------ INFORMATION SUPPLIED

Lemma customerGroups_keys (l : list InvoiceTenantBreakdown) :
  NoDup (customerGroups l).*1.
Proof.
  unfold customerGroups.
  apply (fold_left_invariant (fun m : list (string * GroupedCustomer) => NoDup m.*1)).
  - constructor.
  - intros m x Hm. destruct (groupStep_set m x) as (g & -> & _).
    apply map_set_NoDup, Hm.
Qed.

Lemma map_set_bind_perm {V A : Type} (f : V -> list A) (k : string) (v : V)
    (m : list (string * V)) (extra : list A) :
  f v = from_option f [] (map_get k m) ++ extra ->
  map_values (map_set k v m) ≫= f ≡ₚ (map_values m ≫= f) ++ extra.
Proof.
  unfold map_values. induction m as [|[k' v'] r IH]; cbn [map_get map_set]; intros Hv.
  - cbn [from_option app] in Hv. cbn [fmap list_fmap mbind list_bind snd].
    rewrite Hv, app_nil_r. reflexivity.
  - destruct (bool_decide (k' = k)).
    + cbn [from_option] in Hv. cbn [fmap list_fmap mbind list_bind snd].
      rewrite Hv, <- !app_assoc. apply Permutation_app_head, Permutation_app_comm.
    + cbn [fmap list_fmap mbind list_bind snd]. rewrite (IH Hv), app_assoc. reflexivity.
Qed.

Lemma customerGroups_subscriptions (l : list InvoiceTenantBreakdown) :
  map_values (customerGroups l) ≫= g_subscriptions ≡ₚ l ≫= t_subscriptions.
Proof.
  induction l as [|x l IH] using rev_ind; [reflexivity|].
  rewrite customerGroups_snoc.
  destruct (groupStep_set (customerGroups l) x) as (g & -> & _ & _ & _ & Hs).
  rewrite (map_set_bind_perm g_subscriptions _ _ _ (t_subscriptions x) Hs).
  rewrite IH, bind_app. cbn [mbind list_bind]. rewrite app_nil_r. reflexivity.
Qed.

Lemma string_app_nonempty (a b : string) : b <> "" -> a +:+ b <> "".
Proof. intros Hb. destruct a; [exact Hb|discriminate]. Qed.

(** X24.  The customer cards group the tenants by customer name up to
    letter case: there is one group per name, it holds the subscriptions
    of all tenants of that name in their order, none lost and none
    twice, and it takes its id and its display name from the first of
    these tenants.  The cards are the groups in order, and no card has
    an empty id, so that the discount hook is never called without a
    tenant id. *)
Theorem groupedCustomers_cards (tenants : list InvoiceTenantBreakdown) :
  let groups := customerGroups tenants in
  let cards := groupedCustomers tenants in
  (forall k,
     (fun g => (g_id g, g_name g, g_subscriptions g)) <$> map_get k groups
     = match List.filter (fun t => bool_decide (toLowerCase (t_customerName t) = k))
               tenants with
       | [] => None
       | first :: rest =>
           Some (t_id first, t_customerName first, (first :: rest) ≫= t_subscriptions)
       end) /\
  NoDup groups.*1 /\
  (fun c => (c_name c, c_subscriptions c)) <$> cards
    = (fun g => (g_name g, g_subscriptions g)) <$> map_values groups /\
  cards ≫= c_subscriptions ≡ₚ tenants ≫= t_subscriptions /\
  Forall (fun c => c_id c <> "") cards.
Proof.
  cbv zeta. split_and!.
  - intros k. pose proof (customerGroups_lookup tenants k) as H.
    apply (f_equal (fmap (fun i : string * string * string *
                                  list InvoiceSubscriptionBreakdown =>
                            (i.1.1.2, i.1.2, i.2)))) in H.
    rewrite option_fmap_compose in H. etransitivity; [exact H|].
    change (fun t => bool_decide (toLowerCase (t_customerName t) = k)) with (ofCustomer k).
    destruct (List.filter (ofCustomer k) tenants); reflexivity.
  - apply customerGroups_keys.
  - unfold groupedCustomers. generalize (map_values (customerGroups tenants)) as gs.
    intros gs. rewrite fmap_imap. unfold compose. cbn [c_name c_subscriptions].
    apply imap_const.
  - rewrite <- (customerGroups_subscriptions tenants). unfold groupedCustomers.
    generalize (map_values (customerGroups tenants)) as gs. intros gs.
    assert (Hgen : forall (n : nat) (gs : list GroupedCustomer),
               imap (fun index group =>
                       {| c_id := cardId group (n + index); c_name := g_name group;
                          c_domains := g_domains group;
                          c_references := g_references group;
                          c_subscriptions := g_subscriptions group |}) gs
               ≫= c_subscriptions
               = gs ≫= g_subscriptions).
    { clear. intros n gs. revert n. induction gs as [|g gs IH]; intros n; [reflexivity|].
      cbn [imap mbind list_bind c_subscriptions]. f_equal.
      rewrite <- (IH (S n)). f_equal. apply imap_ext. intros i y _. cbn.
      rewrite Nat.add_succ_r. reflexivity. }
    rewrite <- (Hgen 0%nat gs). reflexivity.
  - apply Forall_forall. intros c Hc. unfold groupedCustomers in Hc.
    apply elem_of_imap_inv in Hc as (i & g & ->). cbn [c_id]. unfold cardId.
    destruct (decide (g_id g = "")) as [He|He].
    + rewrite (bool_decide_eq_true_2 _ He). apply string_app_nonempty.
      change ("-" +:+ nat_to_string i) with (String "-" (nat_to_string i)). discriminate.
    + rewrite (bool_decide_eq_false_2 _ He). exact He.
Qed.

------------

◆ AIM OF THE EXERCISE:
Give back all the records above exactly. Keep every word.

◆ TASK RESPONSE:
Lemma customerGroups_keys (l : list InvoiceTenantBreakdown) :
  NoDup (customerGroups l).*1.
Proof.
  unfold customerGroups.
  apply (fold_left_invariant (fun m : list (string * GroupedCustomer) => NoDup m.*1)).
  - constructor.
  - intros m x Hm. destruct (groupStep_set m x) as (g & -> & _).
    apply map_set_NoDup, Hm.
Qed.

Lemma map_set_bind_perm {V A : Type} (f : V -> list A) (k : string) (v : V)
    (m : list (string * V)) (extra : list A) :
  f v = from_option f [] (map_get k m) ++ extra ->
  map_values (map_set k v m) ≫= f ≡ₚ (map_values m ≫= f) ++ extra.
Proof.
  unfold map_values. induction m as [|[k' v'] r IH]; cbn [map_get map_set]; intros Hv.
  - cbn [from_option app] in Hv. cbn [fmap list_fmap mbind list_bind snd].
    rewrite Hv, app_nil_r. reflexivity.
  - destruct (bool_decide (k' = k)).
    + cbn [from_option] in Hv. cbn [fmap list_fmap mbind list_bind snd].
      rewrite Hv, <- !app_assoc. apply Permutation_app_head, Permutation_app_comm.
    + cbn [fmap list_fmap mbind list_bind snd]. rewrite (IH Hv), app_assoc. reflexivity.
Qed.

Lemma customerGroups_subscriptions (l : list InvoiceTenantBreakdown) :
  map_values (customerGroups l) ≫= g_subscriptions ≡ₚ l ≫= t_subscriptions.
Proof.
  induction l as [|x l IH] using rev_ind; [reflexivity|].
  rewrite customerGroups_snoc.
  destruct (groupStep_set (customerGroups l) x) as (g & -> & _ & _ & _ & Hs).
  rewrite (map_set_bind_perm g_subscriptions _ _ _ (t_subscriptions x) Hs).
  rewrite IH, bind_app. cbn [mbind list_bind]. rewrite app_nil_r. reflexivity.
Qed.

Lemma string_app_nonempty (a b : string) : b <> "" -> a +:+ b <> "".
Proof. intros Hb. destruct a; [exact Hb|discriminate]. Qed.

(** X24.  The customer cards group the tenants by customer name up to
    letter case: there is one group per name, it holds the subscriptions
    of all tenants of that name in their order, none lost and none
    twice, and it takes its id and its display name from the first of
    these tenants.  The cards are the groups in order, and no card has
    an empty id, so that the discount hook is never called without a
    tenant id. *)
Theorem groupedCustomers_cards (tenants : list InvoiceTenantBreakdown) :
  let groups := customerGroups tenants in
  let cards := groupedCustomers tenants in
  (forall k,
     (fun g => (g_id g, g_name g, g_subscriptions g)) <$> map_get k groups
     = match List.filter (fun t => bool_decide (toLowerCase (t_customerName t) = k))
               tenants with
       | [] => None
       | first :: rest =>
           Some (t_id first, t_customerName first, (first :: rest) ≫= t_subscriptions)
       end) /\
  NoDup groups.*1 /\
  (fun c => (c_name c, c_subscriptions c)) <$> cards
    = (fun g => (g_name g, g_subscriptions g)) <$> map_values groups /\
  cards ≫= c_subscriptions ≡ₚ tenants ≫= t_subscriptions /\
  Forall (fun c => c_id c <> "") cards.
Proof.
  cbv zeta. split_and!.
  - intros k. pose proof (customerGroups_lookup tenants k) as H.
    apply (f_equal (fmap (fun i : string * string * string *
                                  list InvoiceSubscriptionBreakdown =>
                            (i.1.1.2, i.1.2, i.2)))) in H.
    rewrite option_fmap_compose in H. etransitivity; [exact H|].
    change (fun t => bool_decide (toLowerCase (t_customerName t) = k)) with (ofCustomer k).
    destruct (List.filter (ofCustomer k) tenants); reflexivity.
  - apply customerGroups_keys.
  - unfold groupedCustomers. generalize (map_values (customerGroups tenants)) as gs.
    intros gs. rewrite fmap_imap. unfold compose. cbn [c_name c_subscriptions].
    apply imap_const.
  - rewrite <- (customerGroups_subscriptions tenants). unfold groupedCustomers.
    generalize (map_values (customerGroups tenants)) as gs. intros gs.
    assert (Hgen : forall (n : nat) (gs : list GroupedCustomer),
               imap (fun index group =>
                       {| c_id := cardId group (n + index); c_name := g_name group;
                          c_domains := g_domains group;
                          c_references := g_references group;
                          c_subscriptions := g_subscriptions group |}) gs
               ≫= c_subscriptions
               = gs ≫= g_subscriptions).
    { clear. intros n gs. revert n. induction gs as [|g gs IH]; intros n; [reflexivity|].
      cbn [imap mbind list_bind c_subscriptions]. f_equal.
      rewrite <- (IH (S n)). f_equal. apply imap_ext. intros i y _. cbn.
      rewrite Nat.add_succ_r. reflexivity. }
    rewrite <- (Hgen 0%nat gs). reflexivity.
  - apply Forall_forall. intros c Hc. unfold groupedCustomers in Hc.
    apply elem_of_imap_inv in Hc as (i & g & ->). cbn [c_id]. unfold cardId.
    destruct (decide (g_id g = "")) as [He|He].
    + rewrite (bool_decide_eq_true_2 _ He). apply string_app_nonempty.
      change ("-" +:+ nat_to_string i) with (String "-" (nat_to_string i)). discriminate.
    + rewrite (bool_decide_eq_false_2 _ He). exact He.
Qed.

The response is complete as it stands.